**Task details**
Copy each line of the records that includes "subst".

**Saved entries**
== == ==

(* ===== verification/FatEntry.v ===== *)
(** * FAT entries (src/ors-kernel/src/fs/fat/fat_entry.rs)

    The 32-bit entries of the file allocation table, decoded and encoded. *)

From S2P Require Import Prelude.
Local Open Scope Z_scope.

Inductive FatEntry :=
| Unused
| Reserved
| UsedChained (c : Z)
| UsedEoc
| Bad.

#[export] Instance FatEntry_eq_dec : EqDecision FatEntry.
Proof. solve_decision. Defined.

Definition chain (e : FatEntry) : option Z :=
  match e with UsedChained c => Some c | _ => None end.

(** [From<u32>]; the last arm of the source is unreachable after the mask. *)
Definition from_u32 (value : Z) : FatEntry :=
  let n := Z.land value 0x0fffffff in
  if n =? 0 then Unused
  else if n =? 1 then Reserved
  else if n <=? 0x0ffffff6 then UsedChained n
  else if n =? 0x0ffffff7 then Bad
  else UsedEoc.

(** [Into<u32>]; [as u32] truncates a cluster number. *)
Definition into_u32 (e : FatEntry) : Z :=
  match e with
  | Unused => 0
  | Reserved => 1
  | UsedChained c => wrap 32 c
  | UsedEoc => 0x0fffffff
  | Bad => 0x0ffffff7
  end.

(** The entries that have an encoding of their own: cluster numbers a 28-bit
    entry can hold. *)
Definition encodable (e : FatEntry) : Prop :=
  match e with UsedChained c => 2 <= c <= 0x0ffffff6 | _ => True end.

(** ** Lemmas *)

Lemma land_28 v : Z.land v 0x0fffffff = v mod 2 ^ 28.
Proof. change 0x0fffffff with (Z.ones 28). by apply Z.land_ones. Qed.

Lemma into_u32_bound e : encodable e -> 0 <= into_u32 e < 2 ^ 28.
Proof.
  destruct e; simpl; try lia. intros Hc. unfold wrap. rewrite Z.mod_small; lia.
Qed.

Lemma from_into_u32 e : encodable e -> from_u32 (into_u32 e) = e.
Proof.
  intros He. unfold from_u32. rewrite land_28, Z.mod_small by (by apply into_u32_bound).
  destruct e as [| |c| |]; simpl in *; try done. unfold wrap. rewrite Z.mod_small by lia.
  repeat (case_cmp; try lia). done.
Qed.

Lemma from_u32_encodable v : encodable (from_u32 v).
Proof.
  unfold from_u32. rewrite land_28. pose proof (Z.mod_pos_bound v (2 ^ 28)).
  repeat (case_cmp; try done). simpl. lia.
Qed.

(** Decoding looks at 28 bits only, and re-encoding clears the other four. *)
Lemma into_from_u32 v :
  into_u32 (from_u32 v) = if 0x0ffffff8 <=? v mod 2 ^ 28 then 0x0fffffff else v mod 2 ^ 28.
Proof.
  unfold from_u32. rewrite land_28. pose proof (Z.mod_pos_bound v (2 ^ 28)).
  repeat (case_cmp; try lia); try done. simpl. unfold wrap. rewrite Z.mod_small; lia.
Qed.

#[export] Hint Resolve from_u32_encodable from_into_u32 into_u32_bound : rust.

(** Every entry with an encoding of its own survives
    being written and read; every 32-bit word decodes to such an entry; and
    writing a decoded word back keeps its 28 significant bits, up to the choice of
    the end-of-chain mark, but clears the four reserved bits. *)
Theorem fat_entry_codec :
  (forall e, encodable e -> from_u32 (into_u32 e) = e) /\
  (forall v, encodable (from_u32 v)) /\
  (forall v, u32 v -> from_u32 (into_u32 (from_u32 v)) = from_u32 v /\
     into_u32 (from_u32 v) < 2 ^ 28).
Proof.
  split_and!; [apply from_into_u32|apply from_u32_encodable|].
  intros v _. split; [auto with rust|]. apply into_u32_bound, from_u32_encodable.
Qed.
(* ===== verification/DirEntry.v ===== *)
(** * Directory entries and long file names
      (src/ors-kernel/src/fs/fat/dir_entry.rs)

    A [&str] is the list of its characters (Unicode scalar values); [str::len]
    counts the bytes of its UTF-8 encoding. The 32-byte entries are decoded and
    encoded by [from_bytes] and [into_bytes]; [lfn_sequence] makes the entries of a
    name, and [reader_read] is one step of the state machine that reads them
    back. *)

From stdpp Require Import strings.
From S2P Require Import Prelude.
Local Open Scope Z_scope.

(** ** Characters and strings *)

(** [char::len_utf8], summed: the length of a [&str]. *)
Definition len_utf8 (c : Z) : Z :=
  if c <? 0x80 then 1 else if c <? 0x800 then 2 else if c <? 0x10000 then 3 else 4.
Definition str_len (s : list Z) : Z := foldr (fun c n => len_utf8 c + n) 0 s.

(** [str::encode_utf16] *)
Definition encode_utf16 (s : list Z) : list Z :=
  c ← s; if c <? 0x10000 then [c]
         else [0xd800 + (c - 0x10000) / 0x400; 0xdc00 + (c - 0x10000) mod 0x400].

(** [String::from_utf16_lossy]: an unpaired surrogate becomes U+FFFD. *)
Fixpoint from_utf16_lossy (l : list Z) : list Z :=
  match l with
  | [] => []
  | u :: t =>
      if (u <? 0xd800) || (0xdfff <? u) then u :: from_utf16_lossy t
      else if 0xdc00 <=? u then 0xfffd :: from_utf16_lossy t
      else match t with
           | v :: t' =>
               if (0xdc00 <=? v) && (v <=? 0xdfff)
               then (0x10000 + (u - 0xd800) * 0x400 + (v - 0xdc00)) :: from_utf16_lossy t'
               else 0xfffd :: from_utf16_lossy t
           | [] => [0xfffd]
           end
  end.

Definition is_ascii_lowercase (c : Z) : bool := (97 <=? c) && (c <=? 122).
Definition is_ascii_uppercase (c : Z) : bool := (65 <=? c) && (c <=? 90).
Definition to_ascii_uppercase (c : Z) : Z := if is_ascii_lowercase c then c - 32 else c.

(** The text before and after the first ['.']. *)
Fixpoint split_dot (s : list Z) : option (list Z * list Z) :=
  match s with
  | [] => None
  | c :: t => if c =? 46 then Some ([], t)
              else '(base, ext) ← split_dot t; Some (c :: base, ext)
  end.
Lemma fat_sector_not_data c c' : available bs c -> available bs c' -> fat_sector bs c ∉ sectors_of bs c'.
Proof.
  intros Hc Hc' (i & Ht & Hi)%sector_of_elem. pose proof (fat_before_data Hg c Hc).
  pose proof (cluster_inside Hg c' i Hc' Hi). lia.
Qed.

Lemma fat_of_write σ c c' v :
  available bs c -> available bs c' -> encodable v ->
  zlen (σ (fat_sector bs c)) = bpb_byts_per_sec bs ->
  fat_of bs (<[fat_sector bs c := upd (σ (fat_sector bs c)) (fat_offset bs c) (to_le_bytes 4 (into_u32 v))]> σ) c'
  = (<[c := v]> (fat_of bs σ) : Z -> FatEntry) c'.
Proof.
  intros Hc Hc' Hv Hl. destruct (fat_entry_inside Hg c Hc) as (_ & Ho & Ho4).
  destruct (fat_entry_inside Hg c' Hc') as (_ & Ho' & Ho4'). unfold fat_of.
  destruct (decide (c = c')) as [<-|Hne].
  - rewrite !fn_lookup_insert. rewrite sub_upd_same_n by (rewrite ?length_to_le_bytes; lia).
    rewrite from_to_le_bytes by (pose proof (into_u32_bound v Hv); simpl; lia). by apply from_into_u32.
  - rewrite (fn_lookup_insert_ne (fat_of bs σ)) by done. unfold fat_of. destruct (decide (fat_sector bs c = fat_sector bs c')) as [He|He].
    + rewrite <- He, fn_lookup_insert. do 2 f_equal.
      apply sub_upd_disjoint; rewrite ?length_to_le_bytes; try lia.
      destruct (fat_entry_disjoint Hg c c' Hne He); lia.
    + by rewrite fn_lookup_insert_ne.
Qed.

Lemma sectors_lookup c (a : nat) :
  Z.of_nat a < bpb_sec_per_clus bs -> sectors_of bs c !! a = Some (first_sector bs c + Z.of_nat a).
Proof. intros Ha. unfold sectors_of. by rewrite lookup_seqZ_lt. Qed.

Lemma sectors_chunks σ c :
  available bs c -> (forall s, 0 <= s < n -> zlen (σ s) = bpb_byts_per_sec bs) ->
  Forall (fun l => zlen l = bpb_byts_per_sec bs) (σ <$> sectors_of bs c).
Proof.
  intros Hc Hl. apply Forall_fmap, Forall_forall. intros s (i & -> & Hi)%sector_of_elem. simpl.
  pose proof (cluster_inside Hg c i Hc Hi). pose proof (data_start_bound (g_valid _ _ Hg)).
  apply Hl. lia.
Qed.

Lemma data_of_length σ c :
  available bs c -> (forall s, 0 <= s < n -> zlen (σ s) = bpb_byts_per_sec bs) ->
  zlen (data_of bs σ c) = cluster_bytes bs.
Proof.
  intros Hc Hl. unfold data_of. rewrite (length_chunks _ _ (sectors_chunks σ c Hc Hl)).
  rewrite length_fmap. unfold sectors_of, cluster_bytes. rewrite length_seqZ.
  pose proof (v_sec_per_clus _ (g_valid _ _ Hg)). lia.
Qed.

Lemma data_of_sub σ c a i k :
  available bs c -> (forall s, 0 <= s < n -> zlen (σ s) = bpb_byts_per_sec bs) ->
  0 <= a < bpb_sec_per_clus bs -> 0 <= i -> 0 <= k -> i + k <= bpb_byts_per_sec bs ->
  sub (σ (first_sector bs c + a)) i k = sub (data_of bs σ c) (a * bpb_byts_per_sec bs + i) k.
Proof.
  intros Hc Hl Ha Hi Hk Hb. unfold data_of. rewrite <- (Z2Nat.id a) at 2 by lia. symmetry.
  apply sub_chunks; try done; [by apply sectors_chunks|].
  rewrite list_lookup_fmap, sectors_lookup by lia. simpl. by rewrite Z2Nat.id by lia.
Qed.

Lemma data_of_upd σ c c' a i src :
  available bs c -> available bs c' -> (forall s, 0 <= s < n -> zlen (σ s) = bpb_byts_per_sec bs) ->
  0 <= a < bpb_sec_per_clus bs -> 0 <= i -> i + zlen src <= bpb_byts_per_sec bs ->
  data_of bs (<[first_sector bs c + a := upd (σ (first_sector bs c + a)) i src]> σ) c' =
  (<[c := upd (data_of bs σ c) (a * bpb_byts_per_sec bs + i) src]> (data_of bs σ) : Z -> list Z) c'.
Proof.
  intros Hc Hc' Hl Ha Hi Hb. destruct (decide (c = c')) as [<-|Hne].
  - rewrite fn_lookup_insert. unfold data_of. rewrite <- (Z2Nat.id a) at 3 by lia.
    rewrite <- (upd_chunks _ _ _ (σ (first_sector bs c + a))); try done.
    + f_equal. apply list_eq. intros j. rewrite list_lookup_fmap.
      destruct (decide (Z.to_nat a = j)) as [<-|Hj].
      * rewrite list_lookup_insert_eq by (rewrite length_fmap; unfold sectors_of; rewrite length_seqZ; lia).
        rewrite sectors_lookup by lia. simpl. by rewrite Z2Nat.id, fn_lookup_insert by lia.
      * rewrite list_lookup_insert_ne, list_lookup_fmap by done.
        destruct (sectors_of bs c !! j) as [t|] eqn:Ht; [|done]. simpl.
        apply lookup_seqZ in Ht as [-> ?]. rewrite fn_lookup_insert_ne by lia. done.
    + by apply sectors_chunks.
    + rewrite list_lookup_fmap, sectors_lookup by lia. simpl. by rewrite Z2Nat.id by lia.
  - rewrite fn_lookup_insert_ne by done. apply data_of_other.
    intros (i' & He & Hi')%sector_of_elem. apply cluster_disjoint in He; [tauto|lia|lia].
Qed.

Lemma fat_of_data_write σ c c' a b :
  available bs c -> available bs c' -> 0 <= a < bpb_sec_per_clus bs ->
  fat_of bs (<[first_sector bs c + a := b]> σ) c' = fat_of bs σ c'.
Proof.
  intros Hc Hc' Ha. unfold fat_of. rewrite fn_lookup_insert_ne; [done|].
  pose proof (fat_before_data Hg c' Hc'). pose proof (cluster_inside Hg c a Hc Ha). lia.
Qed.

End disk_lemmas.

(** *** Directories *)

(** The slots of a list of clusters, in order, and the entries an iteration
    sees: up to the first terminal one. *)
Definition slots (bs : BootSector) (cs : list Z) : list (Z * Z) :=
  k ← cs; (fun i => (k, i)) <$> seqZ 0 (cluster_bytes bs / 32).

Definition entry_at (D : Z -> list Z) (k i : Z) : DirEntry :=
  default DirEntry.Unused (from_bytes (sub (D k) (i * SIZE) SIZE)).

Fixpoint walk (D : Z -> list Z) (l : list (Z * Z)) : list (Z * Z * DirEntry) :=
  match l with
  | [] => []
  | (k, i) :: l =>
      let e := entry_at D k i in
      (k, i, e) :: if bool_decide (e = UnusedTerminal) then [] else walk D l
  end.

(** ** Chains *)

Section chains.
Context (bs : BootSector).
Implicit Types (F : Z -> FatEntry) (c : Z) (l : list Z).

(** The clusters of a file from [c] on, up to its end-of-chain mark. *)
Inductive is_chain F : Z -> list Z -> Prop :=
| chain_end c : available bs c -> F c = UsedEoc -> is_chain F c [c]
| chain_next c c' l :
    available bs c -> F c = UsedChained c' -> is_chain F c' l -> is_chain F c (c :: l).

(** Every link of the table leads to a cluster of the volume. *)
Definition closed F : Prop := forall c c', available bs c -> F c = UsedChained c' -> available bs c'.

Definition free_all F l : Z -> FatEntry := fun c => if decide (c ∈ l) then FatEntry.Unused else F c.

(** The used clusters among the first [k] ones. *)
Fixpoint used_count F (k : nat) : nat :=
  match k with
  | O => 0
  | S k => (if decide (F (2 + Z.of_nat k)%Z = FatEntry.Unused) then 0 else 1) + used_count F k
  end%nat.

End chains.

Section chain_lemmas.
Context {bs : BootSector}.
Implicit Types (F : Z -> FatEntry) (c : Z) (l : list Z).

Lemma is_chain_fun F c l l' : is_chain bs F c l -> is_chain bs F c l' -> l = l'.
Proof.
  intros H1. revert l'. induction H1 as [c Ha Hc|c c' l Ha Hc H1 IH]; intros l' H2; inversion H2; subst.
  - done.
  - congruence.
  - congruence.
  - f_equal. apply IH. congruence.
Qed.

Lemma is_chain_suffix F c l x :
  is_chain bs F c l -> x ∈ l -> exists l1 l2, l = l1 ++ l2 /\ is_chain bs F x l2.
Proof.
  induction 1 as [c Ha Hc|c c' l Ha Hc H1 IH]; intros Hx.
  - apply list_elem_of_singleton in Hx as ->. exists [], [c]. split; [done|]. by constructor.
  - apply elem_of_cons in Hx as [->|Hx].
    + exists [], (c :: l). split; [done|]. by econstructor.
    + destruct (IH Hx) as (l1 & l2 & -> & Hl2). by exists (c :: l1), l2.
Qed.

Lemma is_chain_NoDup F c l : is_chain bs F c l -> NoDup l.
Proof.
  induction 1 as [c Ha Hc|c c' l Ha Hc H1 IH]; [apply NoDup_singleton|].
  apply NoDup_cons. split; [|done]. intros Hin.
  destruct (is_chain_suffix _ _ _ _ H1 Hin) as (l1 & l2 & -> & Hl2).
  pose proof (is_chain_fun _ _ _ _ Hl2 (chain_next _ _ _ _ _ Ha Hc H1)) as He.
  apply (f_equal length) in He. len.
Qed.

Lemma is_chain_available F c l : is_chain bs F c l -> Forall (available bs) l.
Proof. induction 1; apply Forall_cons_2; auto using Forall_nil_2. Qed.

Lemma is_chain_head F c l : is_chain bs F c l -> exists l', l = c :: l'.
Proof. destruct 1; eauto. Qed.

(** A chain depends on its own entries only. *)
Lemma is_chain_ext F F' c l :
  is_chain bs F c l -> (forall x, x ∈ l -> F' x = F x) -> is_chain bs F' c l.
Proof.
  induction 1 as [c Ha Hc|c c' l Ha Hc H1 IH]; intros He.
  - constructor; [done|]. rewrite He; [done|]. by apply list_elem_of_singleton.
  - econstructor; [done| |].
    + rewrite He; [done|]. by left.
    + apply IH. intros x Hx. apply He. by right.
Qed.

(** Two chains that share a cluster share their ends. *)
Lemma is_chain_length F c l : is_chain bs F c l -> zlen l <= clusters bs.
Proof.
  intros Hl. pose proof (is_chain_NoDup _ _ _ Hl) as Hnd. pose proof (is_chain_available _ _ _ Hl) as Ha.
  assert (Hc : 0 < clusters bs).
  { destruct (is_chain_head _ _ _ Hl) as [l' ->]. apply Forall_cons in Ha as [Ha _]. unfold available in Ha. lia. }
  assert (Hs : l ⊆+ seqZ 2 (clusters bs)).
  { apply NoDup_submseteq; [done|]. intros x Hx. apply elem_of_seqZ.
    apply (proj1 (Forall_forall _ _) Ha) in Hx. unfold available in Hx. lia. }
  apply submseteq_length in Hs. rewrite length_seqZ in Hs. lia.
Qed.

Lemma used_count_le F k : (used_count F k <= k)%nat.
Proof. induction k; simpl; [done|]. case_decide; lia. Qed.

Lemma used_count_free F c k :
  2 <= c < 2 + Z.of_nat k -> F c <> FatEntry.Unused ->
  used_count F k = S (used_count (<[c := FatEntry.Unused]> F) k).
Proof.
  induction k as [|k IH]; intros Hc Hu; [lia|]. simpl.
  destruct (decide (c = 2 + Z.of_nat k)) as [->|Hne].
  - rewrite fn_lookup_insert, decide_False, decide_True by done. simpl. f_equal.
    assert (Hx : forall j, (j <= k)%nat ->
      used_count F j = used_count (<[2 + Z.of_nat k := FatEntry.Unused]> F) j); [|by apply Hx].
    induction j as [|j IHj]; intros Hj; [done|]. simpl. rewrite fn_lookup_insert_ne by lia.
    rewrite IHj by lia. done.
  - rewrite IH by (done || lia). rewrite fn_lookup_insert_ne by done. lia.
Qed.

End chain_lemmas.

(** ** Lemmas: the FAT *)

Section fat_specs.
Context {St : Type} `{SectorCacheLaws St n sz} {bs : BootSector}
  (Hg : geometry bs n) (Hsz : sz = bpb_byts_per_sec bs).
Implicit Types (st : St) (F : Z -> FatEntry) (D : Z -> list Z) (h : counts) (l : option Z).

Abbreviation fs st := (fs_rep bs (St := St) (n := n) (sz := sz) st).

Lemma fs_rep_ext st F D h F' D' h' :
  fs st F D h -> (forall c, available bs c -> F c = F' c) ->
  (forall c, available bs c -> D c = D' c) -> (forall s, h s = h' s) -> fs st F' D' h'.
Proof.
  intros (σ & Hr & HF & HD) HF' HD' Hh. exists σ. split_and!.
  - by eapply rep_ext.
  - intros c Hc. rewrite HF by done. auto.
  - intros c Hc. rewrite HD by done. auto.
Qed.

Lemma fs_rep_encodable st F D h c : fs st F D h -> available bs c -> encodable (F c).
Proof. intros (σ & _ & HF & _) Hc. rewrite <- HF by done. apply from_u32_encodable. Qed.

Lemma fs_rep_length st F D h c : fs st F D h -> available bs c -> zlen (D c) = cluster_bytes bs.
Proof.
  intros (σ & Hr & _ & HD) Hc. rewrite <- HD by done. apply (data_of_length Hg); [done|].
  intros s Hs. rewrite <- Hsz. by eapply rep_length.
Qed.

Lemma fs_rep_bytes st F D h c : fs st F D h -> available bs c -> bytes_ok (D c).
Proof.
  intros (σ & Hr & _ & HD) Hc. rewrite <- HD by done. unfold data_of.
  apply Forall_forall. intros b Hb. apply list_elem_of_join in Hb as (x & Hb & Hx).
  apply list_elem_of_fmap in Hx as (s & -> & (i & -> & Hi)%sector_of_elem).
  pose proof (cluster_inside Hg c i Hc Hi). pose proof (data_start_bound (g_valid _ _ Hg)).
  eapply (proj1 (Forall_forall _ _)); [|exact Hb]. eapply rep_bytes; [exact Hr|lia].
Qed.

(** Finding the sector of an entry. *)
Lemma entry_spec st F D h l c :
  fs st F D (own h l) -> available bs c ->
  runs (entry bs c) (st, l) (fun r s' =>
    r = (fat_sector bs c, fat_offset bs c) /\ s'.2 = Some (fat_sector bs c) /\ fs s'.1 F D (own h s'.2)).
Proof.
  intros (σ & Hr & HF & HD) Hc. unfold entry. rewrite (fat_entry_location_spec Hg) by done.
  apply (runs_bind _ _ _ (fun a b => a = (fat_sector bs c, fat_offset bs c) /\ b = (st, l))); [done|].
  intros ? ? [-> ->]. pose proof (fat_before_data Hg c Hc).
  eapply runs_bind; [apply (hold_spec _ _ _ _ _ Hr); lia|].
  intros [] [st' l'] [Hl Hr']. simpl in *. subst l'. apply ends_ret. split_and!; [done..|].
  by exists σ.
Qed.

Lemma fat_read_spec st F D h l c :
  fs st F D (own h l) -> available bs c ->
  runs (fat_read bs c) (st, l) (fun e s' => e = F c /\ fs s'.1 F D (own h s'.2)).
Proof.
  intros Hf Hc. unfold fat_read. eapply runs_bind; [by apply entry_spec|].
  intros ? [st' l'] (-> & Hl & (σ & Hr & HF & HD)). simpl in *. subst l'.
  destruct (fat_entry_inside Hg c Hc) as (_ & Ho & Ho4). pose proof (fat_before_data Hg c Hc).
  eapply runs_bind; [apply runs_mfst, (load_spec _ _ _ _ (fat_offset bs c) 4 Hr); [apply own_held|lia..]|].
  intros w [st2 l2] [Hl2 [-> Hr2]]. simpl in *. subst l2. apply ends_ret. split; [by apply HF|].
  by exists σ.
Qed.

== == ==

**Task response**
  intros H1. revert l'. induction H1 as [c Ha Hc|c c' l Ha Hc H1 IH]; intros l' H2; inversion H2; subst.
  intros [] [st' l'] [Hl Hr']. simpl in *. subst l'. apply ends_ret. split_and!; [done..|].
  intros ? [st' l'] (-> & Hl & (σ & Hr & HF & HD)). simpl in *. subst l'.
  intros w [st2 l2] [Hl2 [-> Hr2]]. simpl in *. subst l2. apply ends_ret. split; [by apply HF|].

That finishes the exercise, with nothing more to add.